*Problem*. Print nothing but the lines below starting at the line that holds "Definition life_run (hs" and ending at the line that holds "(** An accepted", including both, each exactly as written.

*Data provided*.
Definition life_step (s : rep_life) (o : life_op) : rep_life :=
  match o with
  | LRestart => {| l_rep := initReputation (rep_file (l_rep s)); l_kept := l_filed s; l_filed := l_filed s |}
  | LOp o written =>
      if accepted o (l_rep s) then
        let r := rep_step (l_rep s) o in
        let kept := l_kept s ++ [o] in
        {| l_rep := if written then r else keep_file (l_rep s) r; l_kept := kept;
           l_filed := if written && encodable r then kept else l_filed s |}
      else s
  end.
Definition life_run (hs : list life_op) : rep_life :=
  foldl life_step {| l_rep := initReputation None; l_kept := []; l_filed := [] |} hs.

(** An accepted operation writes the whole state, when it can be encoded, and its effect on the
    scores depends on the scores only. *)
Lemma accepted_step o r r2 :
  accepted o r = true → scores r2 = scores r →
  scores (rep_step r o) = scores (rep_step r2 o) ∧ 
  rep_file (rep_step r o) =
    (if encodable (rep_step r o) then Some (scores (rep_step r o), myScores (rep_step r o)) else rep_file r).
Proof.
  intros Ha Hs.
  assert (∀ now id, getOrCreate now id r2 = getOrCreate now id r) as Hg by (intros; unfold getOrCreate; by rewrite Hs).
  assert (∀ r0, rep_file r0 = rep_file r →
    rep_file (save r0) = if encodable (save r0) then Some (scores (save r0), myScores (save r0)) else rep_file r) as Hf.
  { intros r0 E. unfold save. destruct (encodable r0) eqn:Ee; [|by rewrite Ee].
    change (encodable _) with (encodable r0). by rewrite Ee. }
  destruct o as [now i ok lat|now i ok|now post score pool|sign now self t a l c comment|now]; cbn [rep_step].
  - unfold RecordCall. cbv zeta. split; [by rewrite !scores_set, Hg, Hs|]. unfold set_score. by apply Hf.
  - unfold RecordAccuracy. cbv zeta. split; [by rewrite !scores_set, Hg, Hs|]. unfold set_score. by apply Hf.
  - cbn [accepted] in Ha.
    destruct (handlePostScore Verify now post score pool r) as [c r'] eqn:E. cbn [fst snd] in *.
    destruct (post_accepts _ _ _ _ _ _ _ E) as [[_ Hc]|(p & -> & -> & Hat & -> & ->)]; [by apply Z.eqb_eq in Ha|].
    assert ((handlePostScore Verify now true (Some p) pool r2).2 = AddPeerScore now p r2) as ->.
    { destruct (handlePostScore Verify now true (Some p) pool r2) as [c2 r2'] eqn:E2.
      destruct (post_accepts _ _ _ _ _ _ _ E2) as [[_ Hc]|(p' & _ & [= <-] & _ & -> & _)]; [|done].
      exfalso. revert E E2. clear -Hc. unfold handlePostScore.
      repeat case_match; intros; simplify_eq; try done. }
    unfold AddPeerScore. cbv zeta. split; [by rewrite !scores_set, Hg, Hs|]. unfold set_score. by apply Hf.
  - unfold SetOurScore. split; [by rewrite !scores_save|]. by apply Hf.
  - unfold cleanup. split; [rewrite !scores_save; cbn [scores]; by rewrite Hs|]. by apply Hf.
Qed.

(** The state and the file hold what their operations give. *)
Lemma life_rests hs :
  let s := life_run hs in
  scores (l_rep s) = scores (rep_run (l_kept s)) ∧
  match rep_file (l_rep s) with
  | Some (sc, _) => sc = scores (rep_run (l_filed s))
  | None => l_filed s = []
  end ∧
  (∀ o, o ∈ l_kept s ∨ o ∈ l_filed s → ∃ w, LOp o w ∈ hs).
Proof.
  induction hs as [|o hs IH] using rev_ind.
  { split_and!; [done..|]. by intros o [?%elem_of_nil|?%elem_of_nil]. }
  unfold life_run. rewrite foldl_app. cbn [foldl]. fold (life_run hs). set (s := life_run hs) in *.
  destruct IH as (H1 & H2 & H3).
  assert (∀ o', o' ∈ l_kept s ∨ o' ∈ l_filed s → ∃ w, LOp o' w ∈ hs ++ [o]) as H3'.
  { intros o' Ho. destruct (H3 o' Ho) as [w Hw]. exists w. apply elem_of_app. by left. }
  destruct o as [o w|]; cbn [life_step].
  - destruct (accepted o (l_rep s)) eqn:Ea; [|by split_and!]. cbv zeta. cbn [l_rep l_kept l_filed].
    destruct (accepted_step o (l_rep s) (rep_run (l_kept s)) Ea (eq_sym H1)) as [E1 E2].
    assert (∀ o', o' ∈ l_kept s ++ [o] → ∃ w0, LOp o' w0 ∈ hs ++ [LOp o w]) as Hnew.
    { intros o' [Ho|Ho]%elem_of_app; [apply H3'; by left|]. apply list_elem_of_singleton in Ho as ->.
      exists w. apply elem_of_app. right. left. }
    split_and!.
    + rewrite rep_run_snoc, <- E1. by destruct w.
    + destruct w; cbn [andb]; [|exact H2]. rewrite E2.
      destruct (encodable _); [by rewrite rep_run_snoc|exact H2].
    + intros o' [Ho|Ho]; [by apply Hnew|]. destruct (w && _)%bool; [by apply Hnew|apply H3'; by right].
  - split_and!; [| |intros o' [?|?]; apply H3'; by right].
    + unfold initReputation, load. cbn [rep_file]. destruct (rep_file (l_rep s)) as [[sc my]|]; [done|].
      by rewrite H2.
    + unfold initReputation, load. cbn [rep_file]. by destruct (rep_file (l_rep s)) as [[sc my]|].
Qed.

(** C39. A node is up for removal only when it is graded D now, a cleanup more than a week ago graded
    it D, and every later cleanup the state rests on did too, over any history of operations,
    writes that fail and restarts. The state rests on the accepted operations, except those
    that a restart lost: it falls back to the last state the file holds. A cleanup so lost
    may have graded the node better ([restart_forgets_a_grade]). *)
Theorem removal_takes_a_week hs now id :
  (∀ t w, LOp (OCleanup t) w ∈ hs → in_years t) →
  let s := life_run hs in
  ShouldRemoveNode now id (l_rep s) = true →
  Grade <$> scores (l_rep s) !! id = Some "D" ∧
  ∃ h1 t h2, l_kept s = h1 ++ OCleanup t :: h2 ∧ week < now - t / second * second ∧
    cleanups_D h1 (OCleanup t :: h2) id.
Proof.
  intros Hy s. destruct (life_rests hs) as (H1 & _ & H3). fold s in H1, H3. unfold ShouldRemoveNode. rewrite H1.
  destruct (scores (rep_run (l_kept s)) !! id) as [rep|] eqn:Es; [|done].
  case_bool_decide as Eg; [|done]. cbn [negb]. case_bool_decide as Ed; [done|]. intros Hp.
  split; [cbn; by rewrite Eg|]. destruct (since_cleanup (l_kept s) id rep Es Ed) as (h1 & t & h2 & E & Et & Hall).
  exists h1, t, h2. split_and!; [done| |done]. rewrite Et, parse_fmt_rfc3339 in Hp.
  - by apply Z.ltb_lt.
  - destruct (H3 (OCleanup t)) as [w Hw]; [left; rewrite E; apply elem_of_app; right; left|]. by eapply Hy.
Qed.
End reputation.

(** ** The file *)

(** An update that can be encoded survives a restart. *)
Lemma save_load r : encodable r = true → load (save r) = save r ∧ scores (initReputation (rep_file (save r))) = scores r.
Proof. intros E. unfold initReputation, load, save. by rewrite E. Qed.

Lemma unencodable_not_saved r : encodable r = false → rep_file (save r) = rep_file r.
Proof. intros E. unfold save. by rewrite E. Qed.
Definition has_suffix (s suffix : string) : bool :=
  (String.length suffix <=? String.length s)%nat
  && bool_decide (String.substring (String.length s - String.length suffix) (String.length suffix) s = suffix).

(** The way by the key of a node: the result of the signature check, when it is reached. *)
Definition signed_by_node (now : Time) (f : FederationManager) (r : fed_request) : option (bool * string) :=
  let nodeID := ContribQuota.sanitizeNodeID (q_NodeID r) in
  if bool_decide (nodeID = "") then None
  else match GetNode nodeID f with
  | None => None
  | Some n =>
      if bool_decide (PubKey n = "") || bool_decide (q_Signature r = "") || bool_decide (q_Timestamp r = "") then None
      else match parse_int64 (q_Timestamp r) with
      | None => None
      | Some ts =>
          let elapsed := now / second -! ts in
          if (0 <=? elapsed) && (elapsed <=? 300) then Some (federationSigValid r (PubKey n) nodeID (q_Signature r)) else None
      end
  end.

(** The body the handler reads, [None] for 403. *)
Definition withFederationAuth (now : Time) (secret : string) (f : FederationManager) (r : fed_request) : option string :=
  if bool_decide (q_method r = "GET") && has_suffix (q_path r) "/federation/pool" && isTrustedSeed secret r
  then Some (q_body r)
  else
    let '(valid, body) := default (false, q_body r) (signed_by_node now f r) in
    if valid then Some body
    else
      let token := match strip_prefix "Bearer " (q_header r) with Some t => t | None => default "" (q_cookie r) end in
      if negb (bool_decide (token = "")) && VerifyToken token then Some body
      else if negb (bool_decide (secret = "")) && negb (bool_decide (q_secret r = "")) && bool_decide (q_secret r = secret)
      then Some body
      else None.
End federation_auth.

*Solved problem*.
Definition life_run (hs : list life_op) : rep_life :=
  foldl life_step {| l_rep := initReputation None; l_kept := []; l_filed := [] |} hs.

(** An accepted operation writes the whole state, when it can be encoded, and its effect on the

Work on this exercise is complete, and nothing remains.